## EXERCISE REQUIREMENTS:
Below is a listing; repeat exactly the lines from the one containing "(** C16: The" to the one containing "after any run", both included.

## DATA SUPPLIED:
Lemma small_calldata selector n a v data :
  length selector = 4%nat -> appendAll selector [uint256Word n; adr a; uint256Word v] = Ok data -> len data < 2 ^ 32.
Proof.
  intros Hl. unfold appendAll, uint256Word, FillBytes, adr. destruct (_ <=? _); [done|]. cbn [res_bind]. destruct (_ <=? _); [done|]. cbn [res_bind].
  intros E. assert (data = ((selector ++ be_fixed 32 (Z.abs n)) ++ addrWord a) ++ be_fixed 32 (Z.abs v)) as -> by congruence.
  pose proof (len_addrWord a) as La. unfold len in *. rewrite !length_app, !length_be_fixed. lia.
Qed.

(** A call of the vault that is not the operator's release. *)
Lemma vault_free_ok v c v' : vault_ok v -> vault_free v c -> PegVault_call c v = Good v' ->
  vault_ok v' /\ releases v' = releases v /\ locks v ⊆ locks v'.
Proof.
  intros Hok Hf E. assert (extends v v') as Hx.
  { destruct c as [sender value|value|sender n to a inside]; [by eapply lock_extends| |].
    - injection E as <-. split; cbn; try done. exists []. rewrite app_nil_r, Z.sub_diag. split_and!; try done. cbn. lia.
    - exfalso. cbn [PegVault_call] in E. unfold PegVault_release in E. sol_inv E. apply array_eqb_eq in E1. by apply Hf. }
  destruct (extends_ok v v' Hok Hx) as (? & ? & l & ->). split_and!; [done|done|]. intros x Hx'. apply elem_of_app. by left.
Qed.

(** The vault moved on: more locks, and no release without a redemption. *)
Lemma vault_moved b v' : bridge_ok b -> vault_ok v' -> locks (b_vault b) ⊆ locks v' -> releases v' ⊆ redeems (b_wlxs b) ->
  bridge_ok (mkBridge v' (b_wlxs b) (b_toBase b) (b_toLXS b)).
Proof.
  intros [Hv Hw Hb Hl (minted & Hm & Hr) Hrel] Hv' Hs Hr'. split; cbn; try done.
  - eapply Forall_impl; [exact Hb|]. intros raw. by apply carried_grows.
  - exists minted. split; [set_solver|exact Hr].
Qed.

(** The token moved on: more redemptions, and no supply without a lock. *)
Lemma wlxs_moved b w' minted : bridge_ok b -> wrapped_ok w' -> redeems (b_wlxs b) ⊆ redeems w' ->
  minted ⊆ locks (b_vault b) -> NoDup (nonces minted) -> (forall n, n ∈ nonces minted -> n ∈ mintedNonce w') ->
  totalSupply (wl_token w') + sumOf (redeems w') = sumOf minted ->
  bridge_ok (mkBridge (b_vault b) w' (b_toBase b) (b_toLXS b)).
Proof.
  intros [Hv Hw Hb Hl _ Hrel] Hw' Hs Hm Hd Hn Ht. split; cbn; try done.
  - eapply Forall_impl; [exact Hl|]. intros raw. by apply carried_grows.
  - exists minted. split_and!; done.
  - set_solver.
Qed.

(** A call of the token that is not the operator's mint. *)
Lemma wlxs_free_ok b sender c w' : bridge_ok b -> wlxs_free (b_wlxs b) sender c -> wcall_ok c -> WrappedLXS_call (b_wlxs b) sender c = Good w' ->
  bridge_ok (mkBridge (b_vault b) w' (b_toBase b) (b_toLXS b)).
Proof.
  intros Hok Hf Hc E. destruct (WrappedLXS_call_ok _ _ _ _ (bo_wlxs _ Hok) Hc E) as (Hw' & _ & Heff).
  destruct (bo_minted _ Hok) as (minted & Hm & Hd & Hn & Ht).
  destruct c as [uri|n to v|v|to v|from to v|spender v]; cbn [wcall_effect wlxs_free] in *;
    [|by destruct Heff as (? & _)| | | |]; destruct Heff as (Emn & Es & Er);
    apply (wlxs_moved b w' minted); try done; rewrite ?Emn, ?Es, ?Er; try done.
  - set_solver.
  - rewrite sumOf_app. cbn. lia.
Qed.

(** A mint that lands is of a lock, and the lock was not minted before. *)
Lemma mint_ok b raw tx sender n to v w' :
  bridge_ok b -> raw ∈ b_toBase b -> readRaw raw = Ok tx -> abiArgs mintSelector (tx_Data tx) = Some (n, to, v) ->
  WrappedLXS_call (b_wlxs b) sender (WMint n to v) = Good w' -> bridge_ok (mkBridge (b_vault b) w' (b_toBase b) (b_toLXS b)).
Proof.
  intros Hok Hin Er Ea E. pose proof (bo_toBase _ Hok) as Hc. rewrite Forall_forall in Hc. specialize (Hc raw Hin).
  destruct (carried_args WlxsMintCalldata mintSelector _ _ _ _ _ _ (fun _ _ _ _ e => e) eq_refl Hc Er Ea) as [Hlock Hv].
  destruct (WrappedLXS_call_ok _ _ (WMint n to v) _ (bo_wlxs _ Hok) Hv E) as (Hw' & _ & (_ & Hnew & Emn & Es & Ered)).
  destruct (bo_minted _ Hok) as (minted & Hm & Hd & Hn & Ht).
  apply (wlxs_moved b w' ((n, addr to, v) :: minted)); try done; rewrite ?Emn, ?Es, ?Ered; try done.
  - set_solver.
  - cbn. constructor; [|done]. intros H'. by apply Hnew, Hn.
  - intros m [->|H']%elem_of_cons; [set_solver|]. apply Hn in H'. set_solver.
  - cbn [sumOf fold_right]. fold (sumOf minted). cbn. lia.
Qed.

(** A release that lands is of a redemption. *)
Lemma release_landed b raw tx sender n to v inside v' :
  bridge_ok b -> raw ∈ b_toLXS b -> readRaw raw = Ok tx -> abiArgs releaseSelector (tx_Data tx) = Some (n, to, v) ->
  PegVault_call (VRelease sender n to v inside) (b_vault b) = Good v' -> bridge_ok (mkBridge v' (b_wlxs b) (b_toBase b) (b_toLXS b)).
Proof.
  intros Hok Hin Er Ea E. pose proof (bo_toLXS _ Hok) as Hc. rewrite Forall_forall in Hc. specialize (Hc raw Hin).
  destruct (carried_args PegReleaseCalldata releaseSelector _ _ _ _ _ _ (fun _ _ _ _ e => e) eq_refl Hc Er Ea) as [Hred Hv].
  destruct (release_ok _ _ _ _ _ _ _ (bo_vault _ Hok) Hv E) as (Hv' & _ & _ & Erel & l & El).
  apply vault_moved; try done; [rewrite El; set_solver|]. rewrite Erel. pose proof (bo_released _ Hok). set_solver.
Qed.

(** A relay sends one side nothing, and the other only calls for events of the first. *)
Lemma mintRelay_sent o sortSlice confirmations cursor h tr r :
  honest o LXS vaultAt PegLockedTopic h -> priced o Base -> (forall l, sortSlice l ≡ₚ l) ->
  mintRelay sortSlice (lxsSide o) (baseSide o) confirmations cursor [] = (tr, r) ->
  sentTo LXS tr = [] /\ Forall (carried WlxsMintCalldata h) (sentTo Base tr).
Proof.
  intros Hh Hp Hs E. edestruct (relay_made o LXS Base (lxsSide o) (baseSide o)) as (new & -> & H1 & H2); try exact E; try done.
  - intros n a v data Ed. by eapply (small_calldata mintSelector).
  - intros t from to logs. by apply Hh.
Qed.

Lemma releaseRelay_sent o sortSlice confirmations cursor h tr r :
  honest o Base wlxsAt WlxsRedeemTopic h -> priced o LXS -> (forall l, sortSlice l ≡ₚ l) ->
  releaseRelay sortSlice (lxsSide o) (baseSide o) confirmations cursor [] = (tr, r) ->
  sentTo Base tr = [] /\ Forall (carried PegReleaseCalldata h) (sentTo LXS tr).
Proof.
  intros Hh Hp Hs E. edestruct (relay_made o Base LXS (baseSide o) (lxsSide o)) as (new & -> & H1 & H2); try exact E; try done.
  - intros n a v data Ed. by eapply (small_calldata releaseSelector).
  - intros t from to logs. by apply Hh.
Qed.

Lemma bridge_step_ok b b' : bridge_ok b -> bridge_step b b' -> bridge_ok b'.
Proof.
  intros Hok Hstep. destruct Hstep as [c v' Hf E|sender c w' Hf Hc E|o ss cf cu tr r Hh Hp Hs E|o ss cf cu tr r Hh Hp Hs E|raw tx sender n to v w'|raw tx sender n to v inside v'].
  - destruct (vault_free_ok _ _ _ (bo_vault _ Hok) Hf E) as (? & Er & ?). apply vault_moved; try done. rewrite Er. apply Hok.
  - by eapply wlxs_free_ok.
  - eapply mintRelay_sent in E as [-> Hc]; [|done..]. destruct Hok. split; cbn; rewrite ?app_nil_r; try done. by apply Forall_app.
  - eapply releaseRelay_sent in E as [-> Hc]; [|done..]. destruct Hok. split; cbn; rewrite ?app_nil_r; try done. by apply Forall_app.
  - by eapply mint_ok.
  - by eapply release_landed.
Qed.

Lemma bridged_ok b : bridged b -> bridge_ok b.
Proof.
  induction 1 as [op op' v w Ev Ew|b b' _ IH Hstep]; [|by eapply bridge_step_ok].
  unfold PegVault_new in Ev. unfold WrappedLXS_new in Ew. sol_inv Ev. sol_inv Ew. subst v w.
  assert (forall A (l : list A), [] ⊆ l) as Hsub by (intros A l x Hx; by apply not_elem_of_nil in Hx).
  split; cbn [b_vault b_wlxs b_toBase b_toLXS]; [| |by apply Forall_nil..| |apply Hsub].
  - split; cbn; try done; first [by apply Forall_nil|by apply NoDup_nil|intros n Hn; by apply not_elem_of_nil in Hn].
  - split; cbn; try done; first [by apply Forall_nil|apply emptyToken_ok].
  - exists []. split_and!; [apply Hsub|by apply NoDup_nil|intros n Hn; by apply not_elem_of_nil in Hn|done].
Qed.

(** C16: The peg is solvent.  The operator's key mints and releases through the relayer only; apart from that,
    after any run of the bridge - calls of the two contracts by anyone, relays in both directions against nodes
    that answer as they like but report only events that happened, submitted transactions landing late,
    repeatedly, out of order or never, recipients that call the vault again - the supply of the wrapped token
    is the sum of distinct locks less what was redeemed, every release is of its own redemption, and the
    reserve of the vault covers the supply and every redemption that is still to be paid. *)
Theorem peg_solvent b : bridged b ->
  let supply := totalSupply (wl_token (b_wlxs b)) in
  let owed := sumOf (redeems (b_wlxs b)) - sumOf (releases (b_vault b)) in
  (exists minted, minted ⊆ locks (b_vault b) /\ NoDup (nonces minted) /\ supply = sumOf minted - sumOf (redeems (b_wlxs b)))
  /\ releases (b_vault b) ⊆ redeems (b_wlxs b) /\ NoDup (nonces (releases (b_vault b)))
  /\ 0 <= owed /\ supply + owed <= reserve (b_vault b).
Proof.
  intros [Hv Hw _ _ (minted & Hm & Hd & _ & Ht) Hrel]%bridged_ok supply owed.
  pose proof (sumOf_part minted _ (vo_amounts _ Hv) Hd Hm). pose proof (sumOf_part _ _ (wo_amounts _ Hw) (vo_once _ Hv) Hrel).
  pose proof (vo_reserve _ Hv). unfold owed, supply. split_and!; [|done|apply (vo_once _ Hv)|lia..].
  exists minted. split_and!; [done|done|lia].
Qed.

End Bridge.

(** ** A run of the bridge *)

#[local] Existing Instance toyCrypto.

Definition toyAnswer (v : json) : res response := Ok (mkResponse 200 (encodeJSON clientReplyC (mkClientReply (Some v) None))).

(** Nodes at height 30 that report one log, and no nonce as processed. *)
Definition toyNodes (l : ethLog) (tr : list exchange) : res response :=
  match last tr with
  | Some (_, m, _) =>
      if bool_decide (m = str "eth_getLogs") then toyAnswer (enc (listC ethLogC) [l])
      else toyAnswer (JStr (if bool_decide (m = str "eth_call") then str "0x0" else str "0x1e"))
  | None => Err ErrTransport
  end.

## RESPONSE AREA:
(** C16: The peg is solvent.  The operator's key mints and releases through the relayer only; apart from that,
    after any run of the bridge - calls of the two contracts by anyone, relays in both directions against nodes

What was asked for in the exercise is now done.